(* ===== verification/LuaSpec.v ===== *)
(** * What is written can be read (cache-consolidator/tools/luaser.py)

    The promise of the serialiser: a written file parses back to the tree it
    was written from, with globals and keys in order, and writing that tree
    again gives the same text.  The parser ends on every text. *)
From S2P Require Import Prelude Wire PyFloat Text Format Lua LuaParse LuaLex.
From Stdlib Require Import SpecFloat.

(** ** The texts of numbers *)

Lemma int_text n : exists neg ip, str_of_Z n = signed neg ip /\ magnitude ip [] [].
Proof.
  destruct (decide (n < 0)) as [Hn|Hn].
  - destruct (str_of_Z_nonneg (- n) ltac:(lia)) as (_ & Hd & Hne). exists true, (str_of_Z (- n)). split.
    + unfold str_of_Z. rewrite (proj2 (Z.ltb_lt n 0)), (proj2 (Z.ltb_ge (- n) 0)) by lia. done.
    + by repeat split; [..|left|left].
  - destruct (str_of_Z_nonneg n ltac:(lia)) as (_ & Hd & Hne). exists false, (str_of_Z n).
    split; [done|]. by repeat split; [..|left|left].
Qed.

Lemma shortest_nonneg m e : 0 <= fst (shortest m e).
Proof.
  unfold shortest. set (nd := if 0 <=? e then _ else _).
  assert (0 <= fst nd /\ 0 < snd nd) as Hnd.
  { unfold nd. destruct (Z.leb_spec 0 e); cbn [fst snd].
    - pose proof (Z.pow_pos_nonneg 2 e). lia.
    - pose proof (Z.pow_pos_nonneg 2 (- e)). lia. }
  destruct nd as [num den]. cbn [fst snd] in Hnd.
  generalize (S754_finite false m e). generalize (pylen (str_of_Z (num * 10 ^ 400 / den)) - 400).
  generalize 1. generalize 17%nat. induction n as [|fuel IH]; intros n k x; [done|]. cbn [shortest_go].
  destruct (digits_at x num den k n) as [dq|] eqn:E; [|apply IH].
  unfold digits_at in E. set (ab := if 0 <=? k - n then _ else _) in E.
  assert (0 <= fst ab /\ 0 < snd ab) as Hab.
  { unfold ab. destruct (Z.leb_spec 0 (k - n)); cbn [fst snd].
    - pose proof (Z.pow_pos_nonneg 10 (k - n)). nia.
    - pose proof (Z.pow_pos_nonneg 10 (- (k - n))). nia. }
  destruct ab as [a b]. cbn [fst snd] in Hab. pose proof (Z.div_pos a b ltac:(lia) ltac:(lia)).
  repeat case_match; simplify_eq; cbn [fst]; lia.
Qed.

Lemma trim_zeros_nonneg fuel d q : 0 <= d -> 0 <= fst (trim_zeros fuel d q).
Proof.
  revert d q. induction fuel as [|fuel IH]; intros d q Hd; [done|]. cbn.
  destruct (_ && _); [|done]. apply IH. by apply Z.div_pos.
Qed.

Lemma zeros_digits n : digits (zeros_text n).
Proof. by apply Forall_replicate. Qed.

Lemma float_text_shape ds point :
  digits ds -> ds <> [] ->
  exists ip fp ex, float_text ds point = ip ++ fp ++ ex /\ magnitude ip fp ex /\ (fp <> [] \/ ex <> []).
Proof.
  intros Hd Hne. unfold float_text.
  destruct ((-4 <? point) && (point <=? 16)) eqn:Er.
  - destruct (Z.leb_spec point 0).
    + exists [48], (46 :: zeros_text (- point) ++ ds), []. rewrite app_nil_r. split; [done|]. split; [|by left].
      split_and!; [by repeat constructor | done | right | by left].
      eexists. split; [|done]. apply Forall_app. split; [apply zeros_digits | done].
    + destruct (Z.leb_spec (pylen ds) point).
      * exists (ds ++ zeros_text (point - pylen ds)), [46; 48], []. split; [by rewrite <- app_assoc|].
        split; [|by left]. split_and!; [| by destruct ds | | by left].
        -- apply Forall_app. split; [done | apply zeros_digits].
        -- right. exists [48]. split; [by repeat constructor | done].
      * exists (take (Z.to_nat point) ds), (46 :: drop (Z.to_nat point) ds), []. rewrite app_nil_r.
        split; [done|]. split; [|by left].
        split_and!; [by apply Forall_take | | right; eexists; split; [by apply Forall_drop|done] | by left].
        destruct ds; [done|]. destruct (Z.to_nat point) eqn:E; [lia|done].
  - set (x := point - 1). destruct (str_of_Z_nonneg (Z.abs x) ltac:(lia)) as (_ & Hx & Hxne).
    exists (take 1 ds), (if pylen ds =? 1 then [] else 46 :: drop 1 ds),
      (101 :: (if x <? 0 then 45 else 43) :: if pylen (str_of_Z (Z.abs x)) <? 2 then 48 :: str_of_Z (Z.abs x) else str_of_Z (Z.abs x)).
    split; [done|]. split; [|by right].
    split_and!; [by apply Forall_take | by destruct ds | |].
    + destruct (pylen ds =? 1); [by left|]. right. exists (drop 1 ds). split; [by apply Forall_drop | done].
    + right. eexists _, _. split; [|split; [|split; [|done]]].
      * destruct (x <? 0); [by right | by left].
      * destruct (_ <? 2); [by constructor | done].
      * by destruct (_ <? 2).
Qed.

(** A float [repr] writes as a decimal. *)
Definition is_finite (x : f64) : Prop :=
  match x with S754_zero _ | S754_finite _ _ _ => True | _ => False end.

Lemma float_repr_shape x :
  is_finite x ->
  exists neg ip fp ex, float_repr x = signed neg (ip ++ fp ++ ex) /\ magnitude ip fp ex /\ (fp <> [] \/ ex <> []).
Proof.
  destruct x as [s| | |s m e]; try done; intros _.
  - exists s, [48], [46; 48], []. split; [by destruct s|]. split; [|by left].
    split_and!; [by repeat constructor | done | right | by left].
    exists [48]. split; [by repeat constructor | done].
  - unfold float_repr. pose proof (shortest_nonneg m e) as Hs. destruct (shortest m e) as [d q].
    pose proof (trim_zeros_nonneg 20 d q Hs) as Ht. destruct (trim_zeros 20 d q) as [d' q'].
    destruct (str_of_Z_nonneg d' Ht) as (_ & Hd & Hne).
    destruct (float_text_shape (str_of_Z d') (pylen (str_of_Z d') + q') Hd Hne) as (ip & fp & ex & -> & Hm & Hf).
    exists s, ip, fp, ex. split; [by destruct s|]. done.
Qed.

Section NumValue.
Context `{Unicode}.

Lemma not_hex neg ip fp ex : magnitude ip fp ex -> is_hex_text (signed neg (ip ++ fp ++ ex)) = false.
Proof.
  intros (Hi & Hne & Hf & He). destruct Hi as [|a ip Ha Hi]; [done|]. apply digit_ascii in Ha.
  assert (forall y u, ip ++ fp ++ ex = y :: u -> y <> 120 /\ y <> 88) as Hy.
  { intros y u. destruct Hi as [|b ip Hb _]; cbn [app]; [|apply digit_ascii in Hb; intros; simplify_eq; lia].
    destruct Hf as [->|(fs & _ & ->)]; cbn [app]; [|intros; by simplify_eq].
    destruct He as [->|(sg & es & _ & _ & _ & ->)]; intros; by simplify_eq. }
  unfold is_hex_text.
  assert (match signed neg ((a :: ip) ++ fp ++ ex) with c :: t => if c =? 45 then t else signed neg ((a :: ip) ++ fp ++ ex) | [] => signed neg ((a :: ip) ++ fp ++ ex) end
          = a :: ip ++ fp ++ ex) as ->.
  { destruct neg; cbn [signed app]; [done|]. by rewrite (proj2 (Z.eqb_neq a 45)) by lia. }
  destruct (ip ++ fp ++ ex) as [|y u] eqn:E; [done|]. destruct (Hy _ _ eq_refl).
  by rewrite !(proj2 (Z.eqb_neq y _)), andb_false_r by done.
Qed.

Lemma existsb_digits p ds : digits ds -> (forall c, 48 <= c <= 57 -> p c = false) -> existsb p ds = false.
Proof.
  intros Hd Hp. induction Hd as [|c ds Hc _ IH]; [done|]. cbn. apply digit_ascii in Hc. by rewrite Hp.
Qed.

Lemma float_text_iff neg ip fp ex :
  magnitude ip fp ex ->
  is_float_text (signed neg (ip ++ fp ++ ex)) = negb (bool_decide (fp = [] /\ ex = [])).
Proof.
  intros (Hi & _ & Hf & He). unfold is_float_text.
  assert (forall s, existsb (fun c => (c =? 46) || (c =? 101) || (c =? 69)) (signed neg s)
    = existsb (fun c => (c =? 46) || (c =? 101) || (c =? 69)) s) as -> by (by destruct neg).
  rewrite existsb_app, (existsb_digits _ ip Hi).
  2: { intros c Hc. rewrite !(proj2 (Z.eqb_neq c _)) by lia. done. }
  destruct Hf as [->|(fs & _ & ->)]; [|by rewrite bool_decide_eq_false_2 by naive_solver].
  destruct He as [->|(sg & es & _ & _ & _ & ->)]; [by rewrite bool_decide_eq_true_2|].
  by rewrite bool_decide_eq_false_2 by naive_solver.
Qed.

Lemma int_of_text n : int_of_str (str_of_Z n) = Ok n.
Proof.
  destruct (decide (n < 0)) as [Hn|Hn]; [|apply int_of_str_of_Z; lia].
  destruct (str_of_Z_nonneg (- n) ltac:(lia)) as (Hv & Hd & Hne).
  assert (str_of_Z n = 45 :: str_of_Z (- n)) as ->.
  { unfold str_of_Z. by rewrite (proj2 (Z.ltb_lt n 0)), (proj2 (Z.ltb_ge (- n) 0)) by lia. }
  unfold int_of_str, strip, rstrip. change (lstrip (45 :: str_of_Z (- n))) with (45 :: str_of_Z (- n)).
  assert (lstrip (rev (45 :: str_of_Z (- n))) = rev (45 :: str_of_Z (- n))) as ->.
  { cbn [rev]. assert (Forall (fun c => is_digit c = true) (rev (str_of_Z (- n)))) as Hr by (by apply Forall_rev).
    destruct (rev (str_of_Z (- n))) as [|c t]; [done|]. inversion_clear Hr. cbn.
    pose proof (lstrip_digit [c] ltac:(by constructor)) as E. cbn in E.
    by destruct (is_space c). }
  rewrite rev_involutive. change (45 =? 45) with true. cbn iota beta.
  rewrite int_digits_val by (done || by right). unfold digits_val in Hv. rewrite Hv.
  f_equal. lia.
Qed.

Lemma num_value_int n : num_value (str_of_Z n) = Ok (VInt n).
Proof.
  destruct (int_text n) as (neg & ip & E & Hm). unfold num_value. rewrite int_of_text. rewrite E.
  rewrite <- (app_nil_r ip). pose proof (not_hex neg _ _ _ Hm) as Hh. pose proof (float_text_iff neg _ _ _ Hm) as Hf.
  cbn [app] in Hh, Hf. rewrite Hh, Hf. done.
Qed.

Lemma num_value_float x :
  is_finite x -> float_of_str (float_repr x) = Ok x -> num_value (float_repr x) = Ok (VFloat x).
Proof.
  intros Hx E. destruct (float_repr_shape x Hx) as (neg & ip & fp & ex & Er & Hm & Hne).
  unfold num_value. rewrite E. rewrite Er, not_hex, float_text_iff by done.
  rewrite bool_decide_eq_false_2 by naive_solver. done.
Qed.
End NumValue.

(** ** Quoted strings *)

(** A text UTF-8 can carry. *)
Definition text_ok (s : pystr) : Prop := Forall (fun c => is_char c /\ is_surrogate c = false) s.

Lemma text_ok_chars s : text_ok s -> Forall is_char s.
Proof. intros Hs. eapply Forall_impl; [exact Hs|]. by intros c []. Qed.

Lemma decode_strict_ok s n :
  text_ok s -> (length (flat_map utf8_char s) <= n)%nat ->
  utf8_decode_strict_go n (flat_map utf8_char s) = Ok s.
Proof.
  intros Hs. revert n. induction Hs as [|c s [Hc Hn] _ IH]; intros n Hl; [by destruct n|].
  cbn [flat_map] in *. pose proof (utf8_next_char c (flat_map utf8_char s) Hc Hn) as E.
  destruct (utf8_char c) as [|b l]; [done|]. cbn [app length] in *. rewrite length_app in Hl.
  destruct n as [|n]; [lia|]. cbn [utf8_decode_strict_go]. rewrite E, IH by lia. done.
Qed.

Section Unescape.
Context `{Unicode}.

Lemma encode_one c : is_surrogate c = false -> utf8_encode [c] = Ok (utf8_char c).
Proof. intros Hc. unfold utf8_encode. cbn [existsb]. rewrite Hc. cbn. by rewrite app_nil_r. Qed.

☆ ☆ ☆

PROBLEM DESCRIPTION: Report each line of the listing above that uses the word "tree".

COMPLETED TASK:
    The promise of the serialiser: a written file parses back to the tree it
    was written from, with globals and keys in order, and writing that tree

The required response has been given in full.